TUGAS KHUSUS
TUGAS KHUSUS
METODE PEMBIAKAN BAKTERI
Membiakkan bakteri dapat dilakukan dengan berbagi cara, salah
satunya pengembangbiakan dalam media cawan petri. Pengembangbiakan
dalam cawan ini ada beberapa metode, yaitu:
Metode Cawan Gores ( Streak Plate)
Metode cawan gores cukup sulit bagi pemula, terutama mahasiswa
semester awal yang baru mengambil mata praktikum mikrobiologi.

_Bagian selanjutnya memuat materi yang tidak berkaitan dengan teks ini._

(** The number of ticks of a pass against the number of whole steps in the
    accumulator. *)
Lemma whole_steps (a0 a' : Q) (n : nat) :
  0 <= a0 -> (n <= 21)%nat ->
  0 <= a' -> a' < stepValue ->
  Qabs (a' - (a0 - inject_Z (Z.of_nat n) * stepValue))
  <= inject_Z (Z.of_nat n) * (1 # 36028797018963968) ->
  (Qfloor (a0 / stepValue) - 1 <= Z.of_nat n <= Qfloor (a0 / stepValue) + 1)%Z.
Proof.
  intros H0 Hn Ha0 Ha1 He.
  set (q := a0 / stepValue).
  assert (Hq : a0 == q * stepValue) by (unfold q; field; discriminate).
  pose proof (Qfloor_le q) as Hlo.
  pose proof (Qlt_floor q) as Hhi.
  rewrite inject_Z_plus in Hhi. change (inject_Z 1) with 1 in Hhi.
  assert (HN : inject_Z (Z.of_nat n) <= 21).
  { change 21 with (inject_Z 21). rewrite <- Zle_Qle. lia. }
  assert (HN0 : 0 <= inject_Z (Z.of_nat n)).
  { change 0 with (inject_Z 0). rewrite <- Zle_Qle. lia. }
  apply Qabs_bound in He. unfold stepValue in *.
  set (N := inject_Z (Z.of_nat n)) in *.
  set (W := inject_Z (Qfloor q)) in *.
  assert (H1 : N < W + 2) by (clearbody N W q; lra).
  assert (H2 : W < N + 2) by (clearbody N W q; lra).
  subst N W.
  change 2 with (inject_Z 2) in H1, H2.
  rewrite <- inject_Z_plus, <- Zlt_Qlt in H1, H2. lia.
Qed.

(** C5, as amended: in every [checkTime] pass of a run that observes
    dt = now - timebase greater than [physicsStep], min(dt, 0.25) is added to
    the accumulator; then [update(physicsStep)] is invoked once per
    iteration of the loop, that is, as long as the accumulator holds at least
    one [physicsStep], which is subtracted (in [double] arithmetic) after
    each invocation.  The number of invocations is the number of whole
    [physicsStep]s contained in the accumulator up to one more or one less,
    since every subtraction rounds; the loop exits (any fuel above the number
    of invocations is enough) with 0 <= accumulator < physicsStep. *)
Theorem checkTime_accumulator (now : F) (s : State') :
  Run s ->
  let dt := dsub now (timebase s) in
  (dt >? physicsStep)%F = true ->
  let added := if (dt >? double 0.25)%F then double 0.25 else dt in
  let s0 := beforeLoop dt (set_time now s) in
  accumulator s0 = dadd (accumulator s) added
  /\ updates s0 = updates s
  /\ exists (n : nat) (a0 step : Q),
       accumulator s0 = Fin a0 /\ physicsStep = Fin step
       /\ (Qfloor (a0 / step) - 1 <= Z.of_nat n <= Qfloor (a0 / step) + 1)%Z
       /\ (forall fuel : nat,
             (n < fuel)%nat -> pass fuel now s = Some (Nat.iter n body s0))
       /\ updates (Nat.iter n body s0) = (updates s + n)%nat
       /\ (forall k : nat,
             (k < n)%nat ->
             (accumulator (Nat.iter k body s0) >=? physicsStep)%F = true
             /\ accumulator (Nat.iter (S k) body s0)
                = dsub (accumulator (Nat.iter k body s0)) physicsStep)
       /\ (accumulator (Nat.iter n body s0) >=? f0)%F = true
       /\ (accumulator (Nat.iter n body s0) <? physicsStep)%F = true.
Proof.
  intros Hrun dt Hdt added s0.
  destruct (Reachable_accumulator s Hrun) as (a & Ha & H0 & H1).
  destruct (beforeLoop_accumulator dt (set_time now s)) as [Hs0 Hu0].
  fold s0 in Hs0, Hu0. fold added in Hs0.
  cbn [set_time accumulator updates] in Hs0, Hu0.
  split; [exact Hs0|]. split; [exact Hu0|].
  destruct (clamped_value dt Hdt) as (c & Hc & Hc0 & Hc1). fold added in Hc.
  destruct (entering_value a c H0 H1 Hc0 Hc1) as (a0 & E0 & Hlo & Hhi).
  assert (Ha0 : accumulator s0 = Fin a0) by now rewrite Hs0, Ha, Hc.
  destruct (whileAccumulator_run 21 s0 a0 Ha0)
    as (n & a' & Hn & Hloop & Ha' & Hp0 & Hp1 & He & Hj);
    try (unfold stepValue in *; lra).
  { change (inject_Z (Z.of_nat 21)) with 21. unfold stepValue in *. lra. }
  exists n, a0, stepValue.
  split; [exact Ha0|]. split; [apply physicsStep_value|].
  split.
  { apply (whole_steps a0 a' n); try assumption. unfold stepValue in *. lra. }
  split.
  { intros fuel Hfuel. unfold checkTime. cbn [set_time time timebase].
    fold dt. rewrite Hdt. fold s0. now apply Hloop. }
  split; [rewrite iter_loopBody_updates, Hu0; reflexivity|].
  split.
  { intros k Hk. split; [now apply Hj|].
    rewrite Nat.iter_succ. apply loopBody_accumulator. }
  rewrite Ha', physicsStep_value. unfold fge.
  split; [now apply fle_Fin | now apply flt_Fin].
Qed.

End Scheduler.
(* ================================================================== *)
(** ** The theorems on the concrete scene *)

Lemma update_bounce_preserves_speed_witness :
  float_vec3 (velocity (obj2 approachState))
  /\ insideBoundary approachState
  /\ (f1 - collisionTime
             (tickSweep demoRotated demoBoundsOf demoRadians demoIndeterminate
                tickStep approachState) >=? f0)%F = true
  /\ norm (fun a => a)
       (velocity (obj2 (exec (demoUpdate tickStep) approachState)))
     = norm (fun a => a) (velocity (obj2 approachState)).
Proof.
  assert (Hfloat : float_vec3 (velocity (obj2 approachState)))
    by (vm_compute; repeat split; reflexivity).
  assert (Hin : insideBoundary approachState)
    by (intros [ | | ]; vm_compute; reflexivity).
  assert (Hbranch :
           (f1 - collisionTime
                   (tickSweep demoRotated demoBoundsOf demoRadians
                      demoIndeterminate tickStep approachState)
            >=? f0)%F = true) by (vm_compute; reflexivity).
  split; [exact Hfloat|]. split; [exact Hin|]. split; [exact Hbranch|].
  destruct (update_bounce_preserves_speed vec3 demoRotated demoBoundsOf demoRadians
              demoIndeterminate (fun a => a) tickStep approachState
              Hfloat Hin Hbranch) as (_ & _ & _ & H).
  exact H.
Defined.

Kesulitan dari metode ini, yaitu proses penggoresan yang cukup lama
dan sulit, sehingga memudahkan terjadinya kontaminasi dan
kegagalan. Prinsip metode ini, yaitu mendapatkan koloni yang
benar-benar terpisah dari koloni yang lain, sehingga mempermudah
proses isolasi.
Cara ini dilakukan dengan membagi cawan petri menjadi 3-4
bagian. Ose steril yang telah disiapkan dilekatkan pada sumber
isolat, kemudian menggoreskan ose tersebut pada cawan berisi media
steril. Goresan dapat dilakukan 3-4 kali membentuk garis horisontal
di satu sisi cawan. Ose disterilkan lagi dengan api bunsen, setelah
kering ose tersebut digunakan untuk menggores goresan sebelumnya
pada sisi cawan kedua. Langkah ini dilanjutkan hingga keempat sisi
cawan tergores.Pada metode ini, goresan di sisi pertama diharapkan
koloni tumbuh padat dan berhimpitan, sedangkan pada goresan sisi
kedua, koloni mulai tampak jarang dan begitu pula selanjutnya,
sehingga didapatkan koloni yang tampak tumbuh terpisah dengan
koloni lain. Seluruh tahap hendaknya dilakukan secara aseptik agar
tak terjadi kontaminasi.
Metoda ini mempunyai dua keuntungan, yaitu menghemat bahan dan
waktu. Namun untuk memperoleh hasil yang baik diperlukan
ketrampilan yang memadai yang biasanya diperoleh dari pengalaman.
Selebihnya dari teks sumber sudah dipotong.